Consider a June 9 article in The New York Times on the evolving field of cyber attack insurance. The article was written by Nicole Perloth and Elizabeth Harris titled “Cyberattack Insurance a Challenge for Business.” To read the entire article CLICK HERE.
The authors begin the article with a humorous tone, but quickly point out that cyber risk is no laughing matter.
Julia Roberts’s smile is insured. So are Heidi Klum’s legs, Daniel Craig’s body and Jennifer Lopez’s derrière. But the fastest-growing niche in the industry today is cyberinsurance.
The writers point out, “As data breaches have become a reality of the business world, more companies are buying policies” with demand increasing 21 percent last year from 2012. Importantly – and this is why a captive insurance company is ideal for addressing cyber risk – the article notes:
Yet companies say it is difficult to get as much coverage as they need, leaving them vulnerable to uncertain losses.
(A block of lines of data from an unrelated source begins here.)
(* ===== verification/FileDatagrams.v ===== *)
(** The receive loop of the file client (Assignment 2, client.c) on single datagrams: a
    [recv] of the header, and for a header that does not ask for the window size a
    second [recv] for the data.  [FileClient] takes both as one event; here every stream of
    datagrams is related to the events it is read as, for any contents of [malloc]ed
    memory, with what the client makes of a header or of data that is lost.  Also: the
    list of received datagrams, which the two threads change without a lock. *)

From S2P Require Export FileClient.

(** * State *)

(** Where the main thread waits: in the loop for a header or for data, behind it for the
    last integer, and in the loop that waits for the printing thread. *)
Inductive recv_phase := AtHeader | AtData | AtEnd | Closing.

Record dclient := mk_dclient {
  inner : client;
  recv_hdr : list Z; (* the 12 bytes of struct hdr *)
  recv_at : recv_phase
}.

Definition put_inner (x : client) (s : dclient) : dclient := mk_dclient x (recv_hdr s) (recv_at s).
Definition put_recv_hdr (x : list Z) (s : dclient) : dclient := mk_dclient (inner s) x (recv_at s).
Definition put_recv_at (x : recv_phase) (s : dclient) : dclient := mk_dclient (inner s) (recv_hdr s) x.

Definition on_client {A} (m : M client A) : M dclient A := λ s,
  match m (inner s) with
  | Done a c => Done a (put_inner c s)
  | Exited e c => Exited e (put_inner c s)
  | Undefined u => Undefined u
  end.

Definition sizeof_hdr : nat := 12.
(** [char recv_data[MAXLINE+1]] *)
Definition RECV_DATA : nat := 4096 + 1.

(** The fields of the header, as they are in memory. *)
Definition hdr_seq (hdr : list Z) : Z := le_combine (take 4 hdr).
Definition hdr_ts (hdr : list Z) : Z := le_combine (take 4 (drop 4 hdr)).

(** [recv(sockfd, &recv_hdr, sizeof(recv_hdr), 0)]: a longer datagram is cut, a shorter one
    leaves the rest as it was. *)
Definition recv_into (hdr d : list Z) : list Z :=
  take sizeof_hdr d ++ drop (length (take sizeof_hdr d)) hdr.
(* ===== verification/FileWire.v ===== *)
(** The transfer of a file in Assignment 2 on single datagrams: server.c and the two
    threads of client.c over a network that loses, repeats, delays and reorders each
    datagram on its own, with memory that contains anything.

    A step is a step of FileServer or of FileDatagrams.  The two ways in which it can go
    wrong are named here ([goes_wrong]: header and data get out of step, a list node with
    garbage in [next]).  Up to there every run is one of FileTransfer, which takes a header
    and its data at once and has [malloc] return zeros, and the other way round; what is
    shown there carries over. *)

From S2P Require Export FileTypes FileDatagrams FileProgress.

(** * The network *)

(** The bytes of a message.  The third field of a header of the server is not used. *)
Definition on_wire (d : datagram) (bytes : list Z) : Prop :=
  match d with
  | Hdr q t => ∃ w, bytes = enc_hdr q t w
  | Data b => bytes = str_bytes b
  | PortFrom _ _ | LastInt => length bytes = 4%nat
  end.

(** [e] is a step of the printing thread, or the arrival of a message [x] that was sent. *)
Definition delivers (out : list datagram) (x : option datagram) (e : dgram_event) : Prop :=
  match x, e with
  | Some d, Dgram bytes _ _ => d ∈ out ∧ on_wire d bytes
  | None, Wakes | None, Checks => True
  | _, _ => False
  end.

Section wire.
Context `{Allocator} (header : ptr).
Context (clock : nat → Z * Z) (Q recv_window : Z).
Context (srv_send : list datagram → datagram → bool) (cli_send : list ack_hdr → ack_hdr → bool).

Abbreviation client_step := (dgram_step header recv_window cli_send).

(** The client waits for a header and gets something else, or it waits for the data of a
    header and gets something else. *)
Definition misread (out : list datagram) (x : option datagram) (c : dclient) : bool :=
  match x, recv_at c with
  | Some (Hdr _ _), AtHeader => false
  | Some _, AtHeader => true
  | Some (Data b), AtData => negb (bool_decide ((hdr_seq (recv_hdr c), hdr_ts (recv_hdr c), b) ∈ pairs out))
  | Some _, AtData => true
  | _, _ => false
  end.
(* ===== verification/FileStart.v ===== *)
(** The start of the programs of Assignment 2 (client.c, server.c): the parameter files,
    the sockets of client, server and child, and how the client finds the child's
    port.  Every call is logged, so the theorems say which calls are made, on which
    addresses and in which order. *)

From S2P Require Export HwStart.
From S2P Require Import FileServer FileClient Kernel Interfaces.
From Stdlib Require Import DecimalString DecimalZ DecimalPos DecimalFacts.

(** * Parameter files *)

(** A decimal floating constant of %lf (no hexadecimal, no "inf", no "nan"):
    the mantissa and the exponent of 10, and the input left. *)
Definition scan_sign (t : string) : bool * string :=
  match t with
  | String c t1 => if Ascii.eqb c "-" then (true, t1) else if Ascii.eqb c "+" then (false, t1) else (false, t)
  | EmptyString => (false, t)
  end.

Definition scan_exponent (r : string) : option (Z * string) :=
  match r with
  | String c r1 =>
      if Ascii.eqb c "e" || Ascii.eqb c "E" then
        let '(neg, r2) := scan_sign r1 in
        match span_uint r2 with
        | (Decimal.Nil, _) => None
        | (d, r3) => Some (if neg then - Z.of_uint d else Z.of_uint d, r3)
        end
      else Some (0, r)
  | EmptyString => Some (0, r)
  end.

Definition scan_lf (s : string) : option ((Z * Z) * string) :=
  let '(neg, t) := scan_sign (skip_space s) in
  let '(whole, r) := span_uint t in
  let '(frac, r) := match r with
                    | String c r1 => if Ascii.eqb c "." then span_uint r1 else (Decimal.Nil, r)
                    | EmptyString => (Decimal.Nil, r)
                    end in
  match whole, frac with
  | Decimal.Nil, Decimal.Nil => None
  | _, _ =>
      let digits := Decimal.app whole frac in
      '(e, r) ← scan_exponent r;
      Some ((if neg then - Z.of_uint digits else Z.of_uint digits, e - Z.of_nat (Decimal.nb_digits frac)), r)
  end.

(** The variables of the client that client.in sets. *)
Record client_in := mk_client_in {
  ci_srv_ipaddr : string;
  ci_port_number : Z;
  ci_filename : string;
  ci_recv_window : Z;
  ci_seed : Z;
  ci_loss_rate : Z * Z;
  ci_read_rate : Z
}.

(** [fscanf(fp, "%s %d %s %d %d %lf %d", ...) < 0] only at the end of an empty file; the
    conversions behind a failed one leave their variables as they were. *)
Definition scan_client_in (text : string) : M client_in unit :=
  match scan_s text with
  | None => exit 1
  | Some (w, r) =>
      w ← strcpy 50 w;
      modify (λ c, mk_client_in w (ci_port_number c) (ci_filename c) (ci_recv_window c) (ci_seed c) (ci_loss_rate c) (ci_read_rate c));;
      match scan_d r with
      | None => mret tt
      | Some (p, r) =>
          p ← int_op p;
          modify (λ c, mk_client_in (ci_srv_ipaddr c) p (ci_filename c) (ci_recv_window c) (ci_seed c) (ci_loss_rate c) (ci_read_rate c));;
          match scan_s r with
          | None => mret tt
          | Some (f, r) =>
              f ← strcpy MAXLINE f;
              modify (λ c, mk_client_in (ci_srv_ipaddr c) (ci_port_number c) f (ci_recv_window c) (ci_seed c) (ci_loss_rate c) (ci_read_rate c));;
              match scan_d r with
              | None => mret tt
              | Some (w, r) =>
                  w ← int_op w;
                  modify (λ c, mk_client_in (ci_srv_ipaddr c) (ci_port_number c) (ci_filename c) w (ci_seed c) (ci_loss_rate c) (ci_read_rate c));;
                  match scan_d r with
                  | None => mret tt
                  | Some (x, r) =>
                      x ← int_op x;
                      modify (λ c, mk_client_in (ci_srv_ipaddr c) (ci_port_number c) (ci_filename c) (ci_recv_window c) x (ci_loss_rate c) (ci_read_rate c));;
                      match scan_lf r with
                      | None => mret tt
                      | Some (l, r) =>
                          modify (λ c, mk_client_in (ci_srv_ipaddr c) (ci_port_number c) (ci_filename c) (ci_recv_window c) (ci_seed c) l (ci_read_rate c));;
                          match scan_d r with
                          | None => mret tt
                          | Some (m, _) =>
                              m ← int_op m;
                              modify (λ c, mk_client_in (ci_srv_ipaddr c) (ci_port_number c) (ci_filename c) (ci_recv_window c) (ci_seed c) (ci_loss_rate c) m)
                          end
                      end
                  end
              end
          end
      end
  end.

(** [fscanf(fp, "%d %d", &port_number, &send_window) < 0]: the state is the two variables. *)
Definition scan_server_in (text : string) : M (Z * Z) unit :=
  if streq (skip_space text) EmptyString then exit 1
  else
    match scan_d text with
    | None => mret tt
    | Some (p, r) =>
        p ← int_op p;
        modify (λ s, (p, s.2));;
        match scan_d r with
        | None => mret tt
        | Some (w, _) => w ← int_op w; modify (λ s, (s.1, w))
        end
    end.

(** * The interfaces *)


(** [ntohl(sa->sin_addr.s_addr)] of the address at [sa]. *)
Definition host_addr (sa : list Z) : M trace Z :=
  a ← SockAddr.sin_addr sa;
  mret (ntohl (le_combine a)).

Section start.
Context (ask : trace → call → Z).
(** The port, in network order, that [getsockname] reports for a socket. *)
Context (port_of : trace → Z).
(** [inet_addr] of the C library: the address in network order. *)
Context (inet_addr : string → Z).

(** * client.c *)

(** The array of addresses and masks; it has ten places. *)
Fixpoint client_interfaces (ifis : list ifi_info) (sockets : list (Z * Z)) : M trace (list (Z * Z)) :=
  match ifis with
  | [] => mret sockets
  | ifi :: ifis' =>
      if (length sockets <? MAXIMUM_SOCKET)%nat then
        addr ← host_addr (ifi_addr ifi);
        Sock_ntop_host (ifi_addr ifi) 16;;
        netmask ← host_addr (ifi_ntmaddr ifi);
        Sock_ntop_host (ifi_ntmaddr ifi) 16;;
        client_interfaces ifis' (sockets ++ [(addr, netmask)])
      else undef OutOfBounds
  end.

(** The server's address in host order; [srv_ipaddr], which is overwritten when the
    server runs on this host; the client's address, 0 until it is chosen; and
    [max_mask]. *)
Definition locate (srv_ipaddr : string) (sockets : list (Z * Z)) : string * Z * Z * nat :=
  let server := ntohl (inet_addr srv_ipaddr) in
  match find_route server sockets 0 with
  | Loopback => ("127.0.0.1"%string, loopback_addr, loopback_addr, O)
  | OnLink i => (srv_ipaddr, server, 0, S i)
  | Remote => (srv_ipaddr, server, 0, O)
  end.

(** The socket, bound and connected; the address of the server. *)
Definition client_socket (srv_ipaddr : string) (port_number : Z) (sockets : list (Z * Z)) : M trace (Z * Z) :=
  let '(text, server, cli, max_mask) := locate srv_ipaddr sockets in
  sockfd ← need ask (Socket InetAddr.AF_INET SOCK_DGRAM 0);
  cli ← (if streq text "127.0.0.1" || negb (max_mask =? 0)%nat then
           need ask (Setsockopt sockfd SOL_SOCKET SO_DONTROUTE ON);;
           if streq text "127.0.0.1" then mret cli
           else e ← rd sockets (Z.of_nat max_mask - 1); mret e.1
         else e ← rd sockets 1; mret e.1);
  need ask (Bind sockfd (Inet (htons 0) (htonl cli)));;
  need ask (Getsockname sockfd);;
  need ask (Connect sockfd (Inet (htons port_number) (htonl server)));;
  need ask (Getpeername sockfd);;
  mret (sockfd, server).

(** [port_number] holds the four bytes the server sent. *)
Definition reconnect (sockfd server port_number recv_window read_rate : Z) : M trace Z :=
  need ask (Connect sockfd (Inet (htons port_number) (htonl server)));;
  let recv_window := htons recv_window in
  need ask (Send sockfd (le_split 4 (u32 recv_window)));;
  need ask (ThreadCreate "print_out" read_rate);;
  mret recv_window.

Definition client_main (file : option string) (junk : client_in) (ifis : M unit (list ifi_info))
    : M trace (client_in * (Z * Z)) :=
  text ← (match file with None => exit 1 | Some text => mret text end);
  c ← lift (λ u, match scan_client_in text junk with
                 | Done _ c => Done c u
                 | Exited x _ => Exited x u
                 | Undefined x => Undefined x
                 end);
  l ← lift ifis;
  match l with
  | [] => exit 1
  | _ =>
      sockets ← client_interfaces l [];
      s ← client_socket (ci_srv_ipaddr c) (ci_port_number c) sockets;
      mret (c, s)
  end.
Lemma learn_sound n j a s :
  state_sound s → vm_addr !! j = Some (dst_ip a) → dst_mac a = macs j →
  keeps (learn_reply (kernel_ok n) a) s.
Proof.
  intros Hs Hj Hm. destruct (vm_ip_ok _ _ Hj) as [[Hl _] Hj10]. unfold learn_reply.
  rewrite (vm_addr_index _ _ Hj). destruct (cache_lookup s j Hs Hj10) as [e He].
  eapply wpx_run; [by apply cache_at_run|]. 
  apply wpx_strcpy; [done|].
  eapply wpx_run; [apply cache_set_run; by eapply lookup_lt_Some|]. rewrite Hm.
  apply reply_sound; [|done]. apply cache_sound_set; [done..|]. right. by split.
Qed.

Lemma request_honest n j ip :
  (n < 10)%nat → vm_addr !! j = Some ip → honest_frame (request_frame (ip_of n) (macs n) ip).
Proof.
  intros Hn Hj. destruct (vm_ip_ok _ _ Hj) as [Hip _].
  destruct (vm_ip_ok _ _ (ip_of_lookup n Hn)) as [Hown _]. pose proof broadcast_mac_ok.
  eexists _, _. split; [reflexivity|].
  split; [unfold arp_hdr_ok; cbn; split_and!; auto; apply htons_ok|].
  split; [unfold arp_ok; cbn; split_and!; auto; apply htons_ok|]. by exists j.
Qed.

Lemma node_step_sound n i s :
  (n < 10)%nat → state_sound s → input_ok i → keeps (node_step n i) s.
Proof.
  intros Hn Hs Hi. unfold node_step. destruct i as [f|fd buf]; cbn [arp_step].
  - destruct Hi as (g & junk & (h & a & -> & Hh & Ha & j & Hj & Hm) & ->).
    unfold wpx. rewrite handle_packet_run by done. destruct (Z.eqb_spec (ntohs (op a)) 1).
    + destruct (streq (dst_ip a) (ip_of n)) eqn:He; [|done]. apply streq_eq in He. by apply answer_sound.
    + apply (learn_sound n j); auto.
  - destruct Hi as (j & ip & rest & Hj & ->). destruct (vm_ip_ok _ _ Hj) as [[Hl _] Hj10].
    destruct (cache_lookup s j Hs Hj10) as [e He].
    assert (Hs' : state_sound (put_fds (fd :: open_fds s) s)) by (by destruct Hs).
    pose proof (ss_cache _ Hs _ _ He) as Hsound. unfold wpx. rewrite (tour_start _ _ _ j ip fd rest e) by done.
    destruct (streq (c_ip_addr e) ip) eqn:Hc.
    + apply streq_eq in Hc. destruct Hsound as [Hnil|[_ ->]]; [|by apply reply_sound].
      rewrite Hnil in Hc. rewrite <- Hc in Hj. by apply vm_addr_nonempty in Hj.
    + eapply wpx_run; [apply cache_set_run; rewrite (ss_len _ Hs'); done|].
      assert (Hs2 : state_sound (put_cache (<[j := mk_cache (c_ip_addr e) (c_mac_addr e) fd]>
        (cache (put_fds (fd :: open_fds s) s))) (put_fds (fd :: open_fds s) s))).
      { by apply cache_sound_set. }
      destruct (vm_ip_ok _ _ (ip_of_lookup n Hn)) as [[Ho _] _].
      do 2 (apply wpx_strcpy; [done|]). apply emit_sound; [done|]. by apply (request_honest n j).
Qed.

Lemma net_step_sound w w' :
  (∀ n, state_sound (a_st w n)) → net_step w w' → ∀ n, state_sound (a_st w' n).
Proof.
  intros Hw Hstep. assert (Hin : ∀ i, arrives w i → input_ok i).
  { intros [f|fd buf]; [|done]. intros (g & junk & (m & a & Hg) & ->).
    exists g, junk. split; [|done]. exact (ss_out _ (Hw m) _ Hg). }
  assert (Hupd : ∀ n s x, state_sound s → state_sound (upd (a_st w) n s x)).
  { intros n s x Hs. unfold upd. by destruct (decide (x = n)). }
  destruct Hstep as [n i s Hn _ Hi Hrun|n i c s Hn _ Hi Hrun]; intros x; apply Hupd;
    pose proof (node_step_sound n i _ Hn (Hw n) (Hin i Hi)) as Hk; unfold wpx in Hk; by rewrite Hrun in Hk.
Qed.

Lemma init_sound fds : state_sound (arp_init fds).
Proof.
  split; [done| |intros ev Hev; by apply not_elem_of_nil in Hev].
  intros i e He. left. apply lookup_replicate in He as [-> _]. done.
Qed.

(** C14: whatever is lost, repeated, delayed or overheard on the Ethernet, every cache
    entry of every service names an address together with the hardware address of the
    node that owns it, every connection is answered with the hardware address of a
    node, and no frame that is on its way and no request of a tour program leads a
    service into undefined behaviour. *)
Theorem arp_caches_sound w0 w :
  net_initial w0 → reach net_step w0 w →
  (∀ n i e, cache (a_st w n) !! i = Some e → c_ip_addr e = EmptyString ∨
     (vm_addr !! i = Some (c_ip_addr e) ∧ c_mac_addr e = macs i)) ∧
  (∀ n fd m, ToTour fd m ∈ arp_out (a_st w n) → ∃ i, (i < 10)%nat ∧ m = macs i) ∧
  (∀ n i u, (n < 10)%nat → arrives w i → node_step n i (a_st w n) ≠ Undefined u).
Proof.
  intros H0 Hr. assert (Hs : ∀ n, state_sound (a_st w n)).
  { eapply (reach_invariant _ (λ w, ∀ n, state_sound (a_st w n))); [|exact net_step_sound|exact Hr].
    intros n. destruct (H0 n) as [fds ->]. apply init_sound. }
  split_and!.
  - intros n i e He. by apply (ss_cache _ (Hs n)).
  - intros n fd m Hm. apply (ss_out _ (Hs n) _ Hm).
  - intros n i u Hn Hi. eapply wp_not_undefined. apply node_step_sound; [done..|].
    destruct i as [f|fd buf]; [|done]. destruct Hi as (g & junk & (m & a & Hg) & ->).
    exists g, junk. split; [|done]. exact (ss_out _ (Hs m) _ Hg).
Qed.
End network.

(** * One exchange *)

(** The reply of the node [ipB] with [macB] to a request of the node [ipA]. *)
Definition reply_frame (ipA : string) (macA : list Z) (ipB : string) (macB : list Z) : list Z :=
  enc_arp_hdr (mk_arp_hdr macA macB (htons ARP_PROTO)) ++
  enc_arp (mk_arp (htons 1) (htons 2048) 6 4 (htons 2) macA ipA macB ipB).

Section exchange.
Context (kernel_ok : list arp_event → arp_event → bool) (Hk : ∀ l e, kernel_ok l e = true).
Context (i j : nat) (ipA ipB : string) (macA macB : list Z).
Context (HiA : vm_addr !! i = Some ipA) (HiB : vm_addr !! j = Some ipB).
Context (HmA : mac_ok macA) (HmB : mac_ok macB).

Lemma request_ok :
  arp_hdr_ok (mk_arp_hdr broadcast_mac macA (htons ARP_PROTO)) ∧
  arp_ok (mk_arp (htons 1) (htons 2048) 6 4 (htons 1) macA ipA broadcast_mac ipB).
Proof.
  destruct (vm_ip_ok _ _ HiA) as [? _], (vm_ip_ok _ _ HiB) as [? _]. pose proof broadcast_mac_ok.
  unfold arp_hdr_ok, arp_ok. cbn. split_and!; auto; apply htons_ok.
Qed.

Lemma reply_ok :
  arp_hdr_ok (mk_arp_hdr macA macB (htons ARP_PROTO)) ∧
  arp_ok (mk_arp (htons 1) (htons 2048) 6 4 (htons 2) macA ipA macB ipB).
Proof.
  destruct (vm_ip_ok _ _ HiA) as [? _], (vm_ip_ok _ _ HiB) as [? _].
  unfold arp_hdr_ok, arp_ok. cbn. split_and!; auto; apply htons_ok.
Qed.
The main problem is quantifying losses from attacks, because they are often intangible — lost sales or damage to a brand name, like the public relations disaster Target suffered after the breach of its point-of-sale systems late last year.
Commercial insurers are reluctant to extend adequate coverage, and coverage is expensive. The article also points out that “underwriters lack the data they need to figure out how likely it is that an attack will occur, or what it will cost.” The article further points out that “Some experts say insurers keep policies narrow simply because there are too many unknowns.” This makes cyber attack insurance a particular challenge for small and mid-size businesses who cannot easily afford to pay large cyber premiums for sketchy coverage. If there are no losses, the business has paid out significant premiums with nothing to show for it. Purchasing cyber attack insurance from a captive insurance company can have the three-fold benefit of providing cyber cover, providing cover with few or no exclusions and building captive reserves in the event of no claims. And, captive reserves insure future losses and also can be translated into profit for the business or its owner (s).
Another reason that cyber attack insurance is difficult and expensive to acquire is that the nature of the threat isn’t static. The article points out that, “Information on past attacks is not particularly helpful because attackers are always getting more advanced, and the risk is increasing as companies put their most valuable data online.” Furthermore, the authors note that, “Cyber insurance policies vary widely…[t]he most comprehensive ones reimburse for immediate cleanup costs like hiring a forensics firm, notifying customers, setting up call centers and paying for free credit monitoring…[s]ome also cover legal fees and the cost of hiring a crisis management firm.” However, the insurance cover rarely goes far enough. The article points out that “those costs can be only the tip of the iceberg…after the breach at Target, its profit was cut nearly in half — down 46 percent over the same period the year before — in large part because the breach scared away its customers.”
Clearly, cyber attack insurance is a very logical choice as a line of cover to be included in many captive insurance policies. In light of this recent article in the New York Times, business owners and risk managers could easily justify cyber policies to pay for clean-up, administrative actions, lawsuits and other costs. Business owners with a captive in place should also consider insuring several years of future profit via a reputational risk policy through their captive insurance company. A captive is the vehicle of choice to insure a business’ risk management strategy is “ON TARGET.”